In this work, since the UAV needs to land on the ground vehicle, we develop a vision-based method to detect the landing platform. As shown in Figure 4, a designed landmark is placed on the surface of the platform for the UAV to recognize. In order to achieve a lightweight visual-based detection, the relative position of the platform is estimated based on the circle of the landmark. We first convert the RGB images captured by the UAV camera to the HSV color model so as to eliminate other colors, with the exception of the blue color. Then, the HSV mask can convert the RGB image to a grey image, and a binary image of the landmark can be obtained by threshold segmentation of the grey image. Finally, we can identify the circular feature and estimate the center ( x c , y c ) and the diameter of the detected circle. In addition, the altitude of the UAV can be calculated based on the focal length of the UAV’s camera and the size of the detected circle in the UAV’s camera view.
For the three learning-based approaches, i.e., RL (DDPG), PID with RL (RL-PID) and PID with RL and corrective feedback (RLC-PID), we trained the agent for 400 episodes, where p 0 = ( 0 , 0 , 4.0 ) and p g = ( 0 , 0 , 0.2 ) . We expect that the UAV could always keep track of the marker for localization. If the marker was out of sight, it would be considered a failure, and the UAV started a new episode. The ground vehicle was assumed static during training for the purpose of faster policy learning. Then, it was allowed to move during the testing to compare the performance of the controllers in dynamic situations. We note that the UAV hovered for a while before landing towards p g . Due to the hovering error, the actual initial position of training was within a radius of about 0.1 m around p 0 in the three-dimensional space. The introduced uncertainty made the problem more challenging than landing from exactly the same initial position.
The parameters of DDPG were set empirically as follows. The learning rates for both the actor and critic networks were 0.0001. The target network was updated every 100 time steps. The discount factor of the reward was 0.9. The memory buffer M = 2000 , and the mini-batch size was 64.
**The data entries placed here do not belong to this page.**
(** * checkmk-matrix-notify: a CheckMK notification forwarder for Matrix

    A shallow embedding of [checkmk-matrix-notify.py] and the properties of
    its message builder, its delivery client and its exit-code mapping.

    Conventions of the embedding.
    - A Python [str] is a [string] holding its UTF-8 bytes; for a value read
      from [os.environ] these are the bytes of the environment entry. The
      interpreter decodes an entry as UTF-8 with surrogate escapes, so an
      entry that is not valid UTF-8 stands for a [str] with lone surrogates,
      which cannot be encoded again.
    - [os.environ] is a finite map from names to values.
    - Printing, the HTTP call and raised exceptions are threaded through a
      small state-and-exception monad over a [World] that records what was
      written to standard output and standard error and which HTTP calls
      were made.
    - What the script takes from its runtime and from the network is an
      explicit input: the case mapping of [str.upper], the reply of
      [requests.put], the 16 bytes [uuid.uuid4] draws from the system and
      the traceback the interpreter prints for an uncaught exception. *)

From stdpp Require Import base gmap strings list pretty.
From Stdlib Require Import ZArith Ascii Lia.

Open Scope string_scope.
Open Scope Z_scope.
Open Scope list_scope.

(** ** Python strings *)

Module Str.

(** [sep.join(parts)] *)
Fixpoint join (sep : string) (parts : list string) : string :=
  match parts with
  | [] => ""
  | [p] => p
  | p :: rest => p +:+ sep +:+ join sep rest
  end.

(** [sub in s], as a proposition and as a test. *)
Definition Substring (sub s : string) : Prop :=
  ∃ pre post, s = pre +:+ sub +:+ post.

Fixpoint starts_with (p s : string) : bool :=
  match p, s with
  | EmptyString, _ => true
  | String a p', String b s' => if decide (a = b) then starts_with p' s' else false
  | String _ _, EmptyString => false
  end.

Fixpoint contains (sub s : string) : bool :=
  starts_with sub s ||
  match s with
  | EmptyString => false
  | String _ s' => contains sub s'
  end.

(** The line feed, ["\n"] in the script. *)
Definition newline : string := String "010"%char "".

(** [lines.append(x)] on a list of strings *)
Definition append_to (lines : list string) (x : string) : list string :=
  lines ++ [x].

(** [bool(s)]: a string is falsy exactly when it is empty. *)
Definition truthy (s : string) : bool :=
  match s with
  | EmptyString => false
  | String _ _ => true
  end.

(** [bool(value)] for a value that is [None] or a string. *)
Definition truthy_opt (value : option string) : bool :=
  match value with
  | None => false
  | Some s => truthy s
  end.

(** ASCII upper-casing: the restriction of [str.upper] to ASCII text. It is
    the instance of the case mapping used to run the script on examples. *)
Definition ascii_upper_char (c : ascii) : ascii :=
  let n := N_of_ascii c in
  if ((97 <=? n) && (n <=? 122))%N then ascii_of_N (n - 32) else c.

Fixpoint ascii_upper (s : string) : string :=
  match s with
  | EmptyString => EmptyString
  | String c s' => String (ascii_upper_char c) (ascii_upper s')
  end.

End Str.

(** ** Configuration *)

Definition REQUEST_TIMEOUT : Z := 15.

Definition EXIT_SUCCESS : Z := 0.
Definition EXIT_RETRY : Z := 1.
Definition EXIT_FAILED : Z := 2.

(** The emoji literals of the script, byte for byte. The warning sign and
    the information sign are followed by U+FE0F and by one space. *)
Definition STATE_EMOJIS : gmap string string :=
  <["OK" := "✅"]>
  (<["UP" := "✅"]>
  (<["WARN" := "⚠️ "]>
  (<["CRIT" := "🚨"]>
  (<["DOWN" := "🚨"]>
  (<["UNKNOWN" := "❔"]> ∅))))).

(** ** Helper functions *)

(** [os.environ.get(name, default)] *)
Definition get_env (environ : gmap string string) (name dflt : string) : string :=
  default dflt (environ !! name).

(** [STATE_EMOJIS.get(state, default)] with the script's default. *)
Definition get_emoji (state : string) : string :=
  default "ℹ️ " (STATE_EMOJIS !! state).

(** ** Message building *)

(** The local variables of [build_message] after the environment has been
    read (lines 76-95 of the script). *)
Record NotificationContext := {
  what : string;
  notification_type : string;
  hostname : string;
  site : string;
  timestamp : string;
  state : string;
  previous_state : string;
  output : string;
  service_name : string
}.

Definition is_service (ctx : NotificationContext) : bool :=
  bool_decide (what ctx = "SERVICE").

Section Builder.

(** [str.upper], the case mapping of the Python runtime. *)
Variable upper : string → string.

Definition read_context (environ : gmap string string) : NotificationContext :=
  let what := upper (get_env environ "NOTIFY_WHAT" "HOST") in
  let is_service := bool_decide (what = "SERVICE") in
  let notification_type := get_env environ "NOTIFY_NOTIFICATIONTYPE" "" in
  let hostname := get_env environ "NOTIFY_HOSTNAME" "" in
  let site := get_env environ "OMD_SITE" "" in
  let timestamp := get_env environ "NOTIFY_SHORTDATETIME" "" in
  if is_service then
    {| what := what; notification_type := notification_type;
       hostname := hostname; site := site; timestamp := timestamp;
       state := get_env environ "NOTIFY_SERVICESHORTSTATE" "";
       previous_state := get_env environ "NOTIFY_PREVIOUSSERVICEHARDSHORTSTATE" "";
       output := get_env environ "NOTIFY_SERVICEOUTPUT" "";
       service_name := get_env environ "NOTIFY_SERVICEDESC" "" |}
  else
    {| what := what; notification_type := notification_type;
       hostname := hostname; site := site; timestamp := timestamp;
       state := get_env environ "NOTIFY_HOSTSHORTSTATE" "";
       previous_state := get_env environ "NOTIFY_PREVIOUSHOSTHARDSHORTSTATE" "";
       output := get_env environ "NOTIFY_HOSTOUTPUT" "";
       service_name := "" |}.

(** Lines 97-106: the lines of the plain-text body. *)
Definition plain_lines (ctx : NotificationContext) : list string :=
  let emoji := get_emoji (state ctx) in
  let plain_lines :=
    [emoji +:+ " " +:+ what ctx +:+ " " +:+ notification_type ctx +:+ ": " +:+ hostname ctx] in
  let plain_lines :=
    if is_service ctx then Str.append_to plain_lines ("Service: " +:+ service_name ctx)
    else plain_lines in
  let plain_lines :=
    Str.append_to plain_lines ("State: " +:+ previous_state ctx +:+ " → " +:+ state ctx) in
  Str.append_to plain_lines ("Output: " +:+ output ctx).

(** Lines 110-119: the lines of the HTML body. *)
Definition html_lines (ctx : NotificationContext) : list string :=
  let emoji := get_emoji (state ctx) in
  let html_lines :=
    ["<p><b>" +:+ emoji +:+ " " +:+ what ctx +:+ " " +:+ notification_type ctx +:+ "</b></p>";
     "<b>Host:</b> " +:+ hostname ctx] in
  let html_lines :=
    if is_service ctx then Str.append_to html_lines ("<b>Service:</b> " +:+ service_name ctx)
    else html_lines in
  let html_lines :=
    Str.append_to html_lines
      ("<b>State:</b> " +:+ previous_state ctx +:+ " &rarr; <b>" +:+ state ctx +:+ "</b>") in
  let html_lines :=
    Str.append_to html_lines ("<b>Output:</b> <code>" +:+ output ctx +:+ "</code>") in
  Str.append_to html_lines
    ("<p><small>Site: " +:+ site ctx +:+ " | " +:+ timestamp ctx +:+ "</small></p>").

(** Line 108: the plain-text body. *)
Definition plain_text (ctx : NotificationContext) : string :=
  Str.join Str.newline (plain_lines ctx).

(** Modelled from the spec: the end of [build_message], which the listing of
    the script cuts inside its last assignment, at ["<br>".join(html]. By
    the specification the HTML lines are joined with the line-break element
    and the message is the pair of the plain text and the HTML text; the
    docstring of the function announces that pair and [main] unpacks it. *)
Definition render_message (ctx : NotificationContext) : string * string :=
  let html_text := Str.join "<br>" (html_lines ctx) in
  (plain_text ctx, html_text).

Definition build_message (environ : gmap string string) : string * string :=
  render_message (read_context environ).

End Builder.

(** ** Exceptions, effects and the process *)

Module Exc.

(** The exception classes the script can meet: the built-in ones, the
    hierarchy of [requests.exceptions], and two open cases for any other
    class inside and outside that hierarchy. *)
Inductive class :=
| BaseException | SystemExit | Exception | ValueError | UnicodeError
| UnicodeEncodeError | OSError
| RequestException | Timeout | ConnectionError | HTTPError
| ConnectTimeout | ReadTimeout | SSLError | ProxyError
| OtherRequestException (name : string)
| OtherException (name : string).

#[global] Instance class_eq_dec : EqDecision class.
Proof. solve_decision. Defined.

(** Method resolution order: the class followed by all its ancestors. *)
Definition mro (c : class) : list class :=
  let exception := [Exception; BaseException] in
  let request := [RequestException; OSError] ++ exception in
  match c with
  | BaseException => [BaseException]
  | SystemExit => [SystemExit; BaseException]
  | Exception => exception
  | ValueError => ValueError :: exception
  | UnicodeError => [UnicodeError; ValueError] ++ exception
  | UnicodeEncodeError => [UnicodeEncodeError; UnicodeError; ValueError] ++ exception
  | OSError => OSError :: exception
  | RequestException => request
  | Timeout => Timeout :: request
  | ConnectionError => ConnectionError :: request
  | HTTPError => HTTPError :: request
  | ConnectTimeout => [ConnectTimeout; ConnectionError; Timeout] ++ request
  | ReadTimeout => [ReadTimeout; Timeout] ++ request
  | SSLError => [SSLError; ConnectionError] ++ request
  | ProxyError => [ProxyError; ConnectionError] ++ request
  | OtherRequestException n => OtherRequestException n :: request
  | OtherException n => OtherException n :: exception
  end.

(** [issubclass(c, d)] *)
Definition issubclass (c d : class) : bool := bool_decide (d ∈ mro c).

(** A raised exception: its class, [str(err)] and, for [SystemExit], the
    exit code. *)
Record t := { cls : class; message : string; code : Z }.

Definition isinstance (e : t) (d : class) : bool := issubclass (cls e) d.

End Exc.

(** One call of [requests.put]. *)
Record Request := {
  req_method : string;
  req_url : string;
  req_json : gmap string string;
  req_headers : gmap string string;
  req_timeout : Z
}.

(** The part of a [requests.Response] the script and [raise_for_status]
    look at. *)
Record Response := {
  status_code : Z;
  reason : string;
  url : string
}.

(** What the process has written and which HTTP calls it has made. *)
Record World := {
  stdout : list string;
  stderr : list string;
  http_calls : list Request
}.

Definition initial_world : World :=
  {| stdout := []; stderr := []; http_calls := [] |}.

Inductive result (A : Type) :=
| Returned (a : A)
| Raised (e : Exc.t).
Arguments Returned {A} a.
Arguments Raised {A} e.

(** Computations of the script: they read and extend the world and either
    return a value or raise. *)
Definition Run (A : Type) : Type := World → result A * World.

Definition ret {A} (a : A) : Run A := λ w, (Returned a, w).

Definition raise {A} (e : Exc.t) : Run A := λ w, (Raised e, w).

Definition bind {A B} (m : Run A) (k : A → Run B) : Run B :=
  λ w, match m w with
       | (Returned a, w') => k a w'
       | (Raised e, w') => (Raised e, w')
       end.

Notation "x <- m ;; k" := (bind m (λ x, k))
  (at level 100, m at next level, right associativity).
Notation "m ;;; k" := (bind m (λ _, k))
  (at level 100, right associativity).

(** [try: body except c1: h1 except c2: h2 ...]: the first handler whose
    class the exception is an instance of runs; without one the exception
    propagates. *)
Fixpoint select_handler {A} (e : Exc.t) (handlers : list (Exc.class * (Exc.t → Run A)))
    : option (Exc.t → Run A) :=
  match handlers with
  | [] => None
  | (c, h) :: rest => if Exc.isinstance e c then Some h else select_handler e rest
  end.

Definition try_except {A} (body : Run A) (handlers : list (Exc.class * (Exc.t → Run A)))
    : Run A :=
  λ w, match body w with
       | (Returned a, w') => (Returned a, w')
       | (Raised e, w') =>
           match select_handler e handlers with
           | Some h => h e w'
           | None => (Raised e, w')
           end
       end.

(** [print(line)] and [print(line, file=sys.stderr)] *)
Definition print (line : string) : Run unit :=
  λ w, (Returned (), {| stdout := stdout w ++ [line]; stderr := stderr w;
                        http_calls := http_calls w |}).

Definition print_stderr (line : string) : Run unit :=
  λ w, (Returned (), {| stdout := stdout w; stderr := stderr w ++ [line];
                        http_calls := http_calls w |}).

(** [sys.exit(code)] raises [SystemExit]. *)
Definition sys_exit {A} (code : Z) : Run A :=
  raise {| Exc.cls := Exc.SystemExit; Exc.message := pretty code; Exc.code := code |}.

(** How the interpreter ends the process: [SystemExit] gives its code, a
    normal return gives 0, any other exception that reaches the top level
    is unhandled (the interpreter prints a traceback and the status is 1). *)
Inductive termination :=
| Exited (code : Z)
| Unhandled (e : Exc.t).
(** * Scene conversion helpers of the Blender add-on: [scripts/tools.py]

    The module hands cameras, meshes and lights of the host (Blender, the
    [bpy] API) to the viewer library ([pylib.GlslViewer], imported as [gl]).
    This file embeds the four functions of [tools.py] and proves what they
    emit.

    Layout: Python values and effects; the host objects the functions read;
    the viewer objects they build; the functions themselves; the vocabulary
    of the statements; sample scenes; lemmas and theorems. *)

From Stdlib Require Import ZArith List String Bool Lia.
From Stdlib Require Import Floats.SpecFloat.
From Stdlib Require Import Sorting.Permutation.
Import ListNotations.

Set Implicit Arguments.

(* ================================================================== *)
(** ** Python values *)

(** A Python [float] is an IEEE-754 binary64 value; [spec_float] is the
    inductive description of those values (zeros and infinities with a
    sign, one NaN, finite numbers [(-1)^s * m * 2^e]). Unary minus flips
    the sign and is exact. *)
Definition float : Type := spec_float.

Definition fneg (a : float) : float := SFopp a.

(** The binary64 value nearest to [m * 2^e]. *)
Definition binary64 (m e : Z) : float := binary_normalize 53 1024 m e false.

Definition float_of_Z (n : Z) : float := binary64 n 0.

(** Sequences of a fixed length (a 4x4 matrix, a 3-vector, a uv pair, the
    [img_dims] pair) and their constant subscripts. An index of a sequence
    of length [n] is one of [0 .. n-1], so a subscript cannot be out of
    range. *)
Fixpoint index (n : nat) : Type :=
  match n with
  | O => Empty_set
  | S n' => option (index n')
  end.

Fixpoint tuple (A : Type) (n : nat) : Type :=
  match n with
  | O => unit
  | S n' => (A * tuple A n')%type
  end.

Fixpoint getitem {A : Type} {n : nat} : tuple A n -> index n -> A :=
  match n with
  | O => fun _ i => match i with end
  | S n' => fun t i =>
      match i with
      | None => fst t
      | Some j => getitem (snd t) j
      end
  end.

Fixpoint index_to_nat {n : nat} : index n -> nat :=
  match n with
  | O => fun i => match i with end
  | S n' => fun i =>
      match i with
      | None => O
      | Some j => S (index_to_nat j)
      end
  end.

Declare Scope index_scope.
Delimit Scope index_scope with index.
Notation "0" := (@None _) (only parsing) : index_scope.
Notation "1" := (Some (@None _)) (only parsing) : index_scope.
Notation "2" := (Some (Some (@None _))) (only parsing) : index_scope.
Notation "3" := (Some (Some (Some (@None _)))) (only parsing) : index_scope.
Notation "v .[ i ]" := (getitem v i%index)
  (at level 1, left associativity, format "v .[ i ]").

Definition pair_ {A : Type} (a b : A) : tuple A 2 := (a, (b, tt)).
Definition triple {A : Type} (a b c : A) : tuple A 3 := (a, (b, (c, tt))).
Definition quad {A : Type} (a b c d : A) : tuple A 4 := (a, (b, (c, (d, tt)))).

Definition Vec2 : Type := tuple float 2.
Definition Vec3 : Type := tuple float 3.
Definition Mat4 : Type := tuple (tuple float 4) 4.

(* ================================================================== *)
(** ** Exceptions, the interpreter's ambient state, and the [Py] monad *)

Inductive exn : Type :=
| IndexError
| ValueError
| TypeError
| OSError (errno : string)
| OtherError (name : string).

Inductive result (A : Type) : Type :=
| Ok (a : A)
| Raise (e : exn).
Arguments Ok {A} a.
Arguments Raise {A} e.

(** [bpy.context.scene.render]: the render settings of the current scene. *)
Record RenderSettings : Type := {
  resolution_x : Z;
  resolution_y : Z;
  pixel_aspect_x : float;
  pixel_aspect_y : float
}.

(** Everything a call can reach that is not one of its arguments: the
    host's current scene, the [bpy.path.abspath] expansion (it depends on
    the open .blend file), the file system as [open(path, 'r')] sees it
    ([None]: the open succeeds), whether standard output takes a line
    ([None]: the line is written; otherwise the exception of the write,
    as when the stream has been closed or cannot encode the text), the
    handles
    currently open, and what has been printed. *)
Record World : Type := {
  render : RenderSettings;
  abspath : string -> result string;
  fs_open_error : string -> option exn;
  stdout_error : string -> option exn;
  open_handles : list string;
  stdout : list string
}.

Definition Py (A : Type) : Type := World -> result A * World.

Definition ret {A : Type} (a : A) : Py A := fun w => (Ok a, w).

Definition raise {A : Type} (e : exn) : Py A := fun w => (Raise e, w).

Definition bind {A B : Type} (c : Py A) (k : A -> Py B) : Py B :=
  fun w =>
    match c w with
    | (Ok a, w') => k a w'
    | (Raise e, w') => (Raise e, w')
    end.

Declare Scope py_scope.
Delimit Scope py_scope with py.
Notation "x <- c ;; k" := (bind c (fun x => k))
  (at level 100, c at next level, right associativity) : py_scope.
Notation "c ;; k" := (bind c (fun _ => k))
  (at level 100, right associativity) : py_scope.
Local Open Scope py_scope.

(** A host call that returns or raises, without touching the world. *)
Definition host {A : Type} (r : result A) : Py A := fun w => (r, w).

(** [try: body / except: handler] with a bare [except], which catches
    every exception. *)
Definition try_except {A : Type} (body handler : Py A) : Py A :=
  fun w =>
    match body w with
    | (Ok a, w') => (Ok a, w')
    | (Raise _, w') => handler w'
    end.

(** [for a in l: s = body s a], where the body may raise. *)
Fixpoint for_each {A S : Type} (l : list A) (body : S -> A -> Py S) (s : S)
  : Py S :=
  match l with
  | [] => ret s
  | a :: l' => s' <- body s a ;; for_each l' body s'
  end.

(** [range(n)] *)
Definition range (n : nat) : list nat := seq 0 n.

(** [print(line)]: the line is written to standard output, or the write
    raises and nothing is written. *)
Definition print (line : string) : Py unit :=
  fun w =>
    match stdout_error w line with
    | Some e => (Raise e, w)
    | None =>
        (Ok tt,
         {| render := render w; abspath := abspath w;
            fs_open_error := fs_open_error w;
            stdout_error := stdout_error w;
            open_handles := open_handles w;
            stdout := stdout w ++ [line] |})
    end.

(** [bpy.context.scene.render] *)
Definition bpy_context_scene_render : Py RenderSettings :=
  fun w => (Ok (render w), w).

(** [bpy.path.abspath(filename)] *)
Definition bpy_path_abspath (filename : string) : Py string :=
  fun w => (abspath w filename, w).

(** [open(path, 'r')]: a handle on [path] is open afterwards, or the open
    raises and nothing is open that was not before. *)
Definition open_r (path : string) : Py string :=
  fun w =>
    match fs_open_error w path with
    | Some e => (Raise e, w)
    | None =>
        (Ok path,
         {| render := render w; abspath := abspath w;
            fs_open_error := fs_open_error w;
            stdout_error := stdout_error w;
            open_handles := path :: open_handles w;
            stdout := stdout w |})
    end.

Fixpoint release (h : string) (hs : list string) : list string :=
  match hs with
  | [] => []
  | h' :: hs' => if String.eqb h h' then hs' else h' :: release h hs'
  end.

(** [file.close()] on a handle opened for reading: the handle is released;
    closing a file that was only read does not raise. *)
Definition close (file : string) : Py unit :=
  fun w =>
    (Ok tt,
     {| render := render w; abspath := abspath w;
        fs_open_error := fs_open_error w;
        stdout_error := stdout_error w;
        open_handles := release file (open_handles w);
        stdout := stdout w |}).

(* ================================================================== *)
(** ** The host: the objects of [bpy] the functions read

    A host object is modelled by the attributes the code reads and by the
    outcome of the methods it calls on it. *)

Module bpy.

(** [mathutils.Matrix], 4x4, addressed [m[row][col]]. [inverted()]
  raises [ValueError] on a singular matrix; [inverted_safe()] never
  raises. *)
Module Matrix.
Record t : Type := {
  entries : Mat4;
  inverted : result Mat4;
  inverted_safe : Mat4
}.

Definition transposed (m : Mat4) : Mat4 :=
  quad (quad m.[0].[0] m.[1].[0] m.[2].[0] m.[3].[0])
       (quad m.[0].[1] m.[1].[1] m.[2].[1] m.[3].[1])
       (quad m.[0].[2] m.[1].[2] m.[2].[2] m.[3].[2])
       (quad m.[0].[3] m.[1].[3] m.[2].[3] m.[3].[3]).

Definition to_3x3 (m : Mat4) : tuple (tuple float 3) 3 :=
  triple (triple m.[0].[0] m.[0].[1] m.[0].[2])
         (triple m.[1].[0] m.[1].[1] m.[1].[2])
         (triple m.[2].[0] m.[2].[1] m.[2].[2]).
End Matrix.

(** [bpy.types.RegionView3D]: the state of a 3D viewport. *)
Module RegionView3D.
Record t : Type := {
  window_matrix : Matrix.t;
  view_matrix : Matrix.t
}.
End RegionView3D.

Module MeshVertex.
Record t : Type := {
  co : Vec3;
  normal : Vec3
}.
End MeshVertex.

Module MeshLoopTriangle.
Record t : Type := {
  vertices : tuple Z 3
}.
End MeshLoopTriangle.

Module MeshUVLoop.
Record t : Type := {
  uv : Vec2
}.
End MeshUVLoop.

Module MeshUVLoopLayer.
Record t : Type := {
  data : list MeshUVLoop.t
}.
End MeshUVLoopLayer.

(** [bpy.types.Mesh], the datablock. [loop_triangles] is a cache that
  [calc_loop_triangles()] refreshes in place with the triangulation of
  the faces; [triangulation] is what the host computes then.
  [uv_layers_active] is [uv_layers.active], [None] when the mesh has
  no UV layer. *)
Module Mesh.
Record t : Type := {
  vertices : list MeshVertex.t;
  loop_triangles : list MeshLoopTriangle.t;
  triangulation : list MeshLoopTriangle.t;
  uv_layers_active : option MeshUVLoopLayer.t
}.

Definition calc_loop_triangles (me : t) : t :=
  {| vertices := vertices me;
     loop_triangles := triangulation me;
     triangulation := triangulation me;
     uv_layers_active := uv_layers_active me |}.
End Mesh.

(** [bpy.types.Object] with a datablock of type [D]. The method
  [calc_matrix_camera(x, y, scale_x, scale_y)] is the host's camera
  projection formula. *)
Module Object.
Record t (D : Type) : Type := {
  matrix_world : Matrix.t;
  location : Vec3;
  calc_matrix_camera : Z -> Z -> float -> float -> result Mat4;
  data : D
}.
End Object.

End bpy.

(** The values [bl2veraCamera] can be handed as [source], as its two
    [isinstance] tests tell them apart. Any other value carries the
    outcome of formatting it in an f-string: the text of [str(source)], or
    the exception its [__format__] or [__str__] raises. *)
Inductive Source : Type :=
| IsRegionView3D (source : bpy.RegionView3D.t)
| IsObject (D : Type) (source : bpy.Object.t D)
| IsOther (formatted : result string).
Arguments IsObject {D} source.

(** [np.array(mat)]: the same 4x4 entries as an array. *)
Definition np_array (mat : Mat4) : Mat4 := mat.

(* ================================================================== *)
(** ** The viewer library: the objects of [pylib.GlslViewer] *)

Module gl.

(** Modelled from the spec: the compiled viewer binding [pylib] is not
  part of the sources. The spec lists, for Camera, two transform
  setters taking 16 scalar arguments each, a viewport-size setter and a
  scale setter. A camera is recorded as what each setter last received,
  the 16 scalars in argument order; [None] is the library's default. *)
Record Camera : Type := {
  transform_args : option (list float);
  projection_args : option (list float);
  viewport : option (Z * Z);
  scale : option float
}.

Definition new_Camera : Camera :=
  {| transform_args := None; projection_args := None;
     viewport := None; scale := None |}.

Definition setTransformMatrix (cam : Camera)
    (a0 a1 a2 a3 a4 a5 a6 a7 a8 a9 a10 a11 a12 a13 a14 a15 : float)
  : Camera :=
  {| transform_args :=
       Some [a0; a1; a2; a3; a4; a5; a6; a7;
             a8; a9; a10; a11; a12; a13; a14; a15];
     projection_args := projection_args cam;
     viewport := viewport cam;
     scale := scale cam |}.

Definition setProjection (cam : Camera)
    (a0 a1 a2 a3 a4 a5 a6 a7 a8 a9 a10 a11 a12 a13 a14 a15 : float)
  : Camera :=
  {| transform_args := transform_args cam;
     projection_args :=
       Some [a0; a1; a2; a3; a4; a5; a6; a7;
             a8; a9; a10; a11; a12; a13; a14; a15];
     viewport := viewport cam;
     scale := scale cam |}.

Definition setViewport (cam : Camera) (width height : Z) : Camera :=
  {| transform_args := transform_args cam;
     projection_args := projection_args cam;
     viewport := Some (width, height);
     scale := scale cam |}.

Definition setScale (cam : Camera) (s : float) : Camera :=
  {| transform_args := transform_args cam;
     projection_args := projection_args cam;
     viewport := viewport cam;
     scale := Some s |}.

(** Modelled from the spec: Mesh offers append-vertex, append-normal,
  append-texcoord, append-index, a vertex-count query and a trigger of
  the tangent computation. A mesh is recorded as the four arrays in
  append order and whether the tangent computation was triggered. *)
Record Mesh : Type := {
  vertices : list (float * float * float);
  normals : list (float * float * float);
  indices : list Z;
  texcoords : list (float * float);
  tangents_computed : bool
}.

Definition new_Mesh : Mesh :=
  {| vertices := []; normals := []; indices := []; texcoords := [];
     tangents_computed := false |}.

Definition addVertex (mesh : Mesh) (x y z : float) : Mesh :=
  {| vertices := vertices mesh ++ [(x, y, z)];
     normals := normals mesh;
     indices := indices mesh;
     texcoords := texcoords mesh;
     tangents_computed := tangents_computed mesh |}.
(** * LMArena API Bridge (TampermonkeyScript/LMArenaApiBridge.js)

    A shallow embedding of the userscript that bridges a local API server
    (over a WebSocket) to the LMArena evaluation endpoint, and the
    properties of its stream demultiplexer, request executor and fetch
    interceptor.

    Conventions of the embedding.
    - JavaScript strings are [string]s; the regular expressions of the
      script only inspect ASCII characters.
    - The target position of the demultiplexer is one character, read as
      a literal of the pattern built from it.  That is what it is for the
      participant tags [a] and [b], the values of a request's
      [battle_target]; a character with a meaning of its own in a
      pattern is outside the embedding.
    - The script's mutable state ([socket], [isCaptureModeActive],
      [window.isApiBridgeRequest]) and its effects (socket writes, calls
      of the page's real [fetch]) live in a [World] that is passed along.
    - What the script reads from outside is an input of the model: the
      clock and the random bytes of each call of [generateUUIDv7], and
      the way each call of the page's real [fetch] settles, with the
      values its body stream delivers (a finite list of reads that ends
      in [done] or in a failed read).
    - A handler runs to its end: the points where an [async] function
      is suspended are not modelled, so handlers do not interleave.
    - [console.log] output and the decoration of [document.title] are
      not modelled: nothing in the script reads them back. *)

From Stdlib Require Import Bool Arith Lia List NArith.
From Stdlib Require Import Ascii String.
From Stdlib Require Import DecimalString HexadecimalString.
From Stdlib Require HexadecimalFacts HexadecimalPos HexadecimalN.
Import ListNotations.

Open Scope string_scope.
Open Scope bool_scope.

(** ** Strings *)

Module Str.

Definition newline : ascii := "010"%char.
Definition nl : string := String newline EmptyString.

(** The double-quote character, as a one-character string. *)
Definition dq : string := String (ascii_of_nat 34) EmptyString.

(** [Array.prototype.join] of a list of strings. *)
Fixpoint join (sep : string) (l : list string) : string :=
  match l with
  | [] => EmptyString
  | [x] => x
  | x :: rest => x ++ sep ++ join sep rest
  end.

(** The longest prefix of [s] whose characters satisfy [p], and the rest. *)
Fixpoint span (p : ascii -> bool) (s : string) : string * string :=
  match s with
  | EmptyString => (EmptyString, EmptyString)
  | String c rest =>
      if p c then let (a, b) := span p rest in (String c a, b)
      else (EmptyString, s)
  end.

(** [strip_prefix p s] is the rest of [s] after its prefix [p]. *)
Fixpoint strip_prefix (p s : string) : option string :=
  match p, s with
  | EmptyString, _ => Some s
  | String a p', String b s' =>
      if Ascii.eqb a b then strip_prefix p' s' else None
  | String _ _, EmptyString => None
  end.

(** [String.prototype.split] on the newline character. *)
Fixpoint lines (s : string) : list string :=
  match s with
  | EmptyString => [EmptyString]
  | String c rest =>
      if Ascii.eqb c newline then EmptyString :: lines rest
      else match lines rest with
           | [] => [String c EmptyString]
           | l :: ls => String c l :: ls
           end
  end.

Definition not_newline (c : ascii) : bool := negb (Ascii.eqb c newline).

(** [s.substring(a, b)] for [a <= b]. *)
Definition substring (a b : nat) (s : string) : string :=
  String.substring a (b - a) s.

(** [s.padStart(n, '0')]. *)
Fixpoint zeros (n : nat) : string :=
  match n with
  | O => EmptyString
  | S k => String "0" (zeros k)
  end.

Definition padStart0 (n : nat) (s : string) : string :=
  zeros (n - String.length s) ++ s.

End Str.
4.2. Training in the Simulation Environment

The success times and training time (in minutes) were compared among RL(DDPG), RL-PID and RLC-PID in Figure 5. The RL-PID method succeeded more than the RL method, and the RLC-PID method was even better, with a near 100 % success rate. We note that the RL approach resulted in many failures in which the UAV lost track of the marker; therefore, it was terminated earlier and took less time than RL-PID. The required training time of RLC-PID was also the shortest. The reason is that the RL module encouraged the UAV to optimize the PID parameters for fast learning of a stable landing policy. In addition, the corrective feedback can further speed up the parameter optimization process.
In order to demonstrate the stability and convergence of the proposed method, we compared the accumulated reward of RL, RL-PID and RLC-PID in Figure 6, and we also compared the loss of RL, RL-PID and RLC-PID in Figure 7. The RL approach had the lowest reward, and RL-PID was close to RLC-PID during the training. Finally, the loss of the three approaches was close to zero, indicating that the learned policies became stable, although without guarantee of the high quality of the policies.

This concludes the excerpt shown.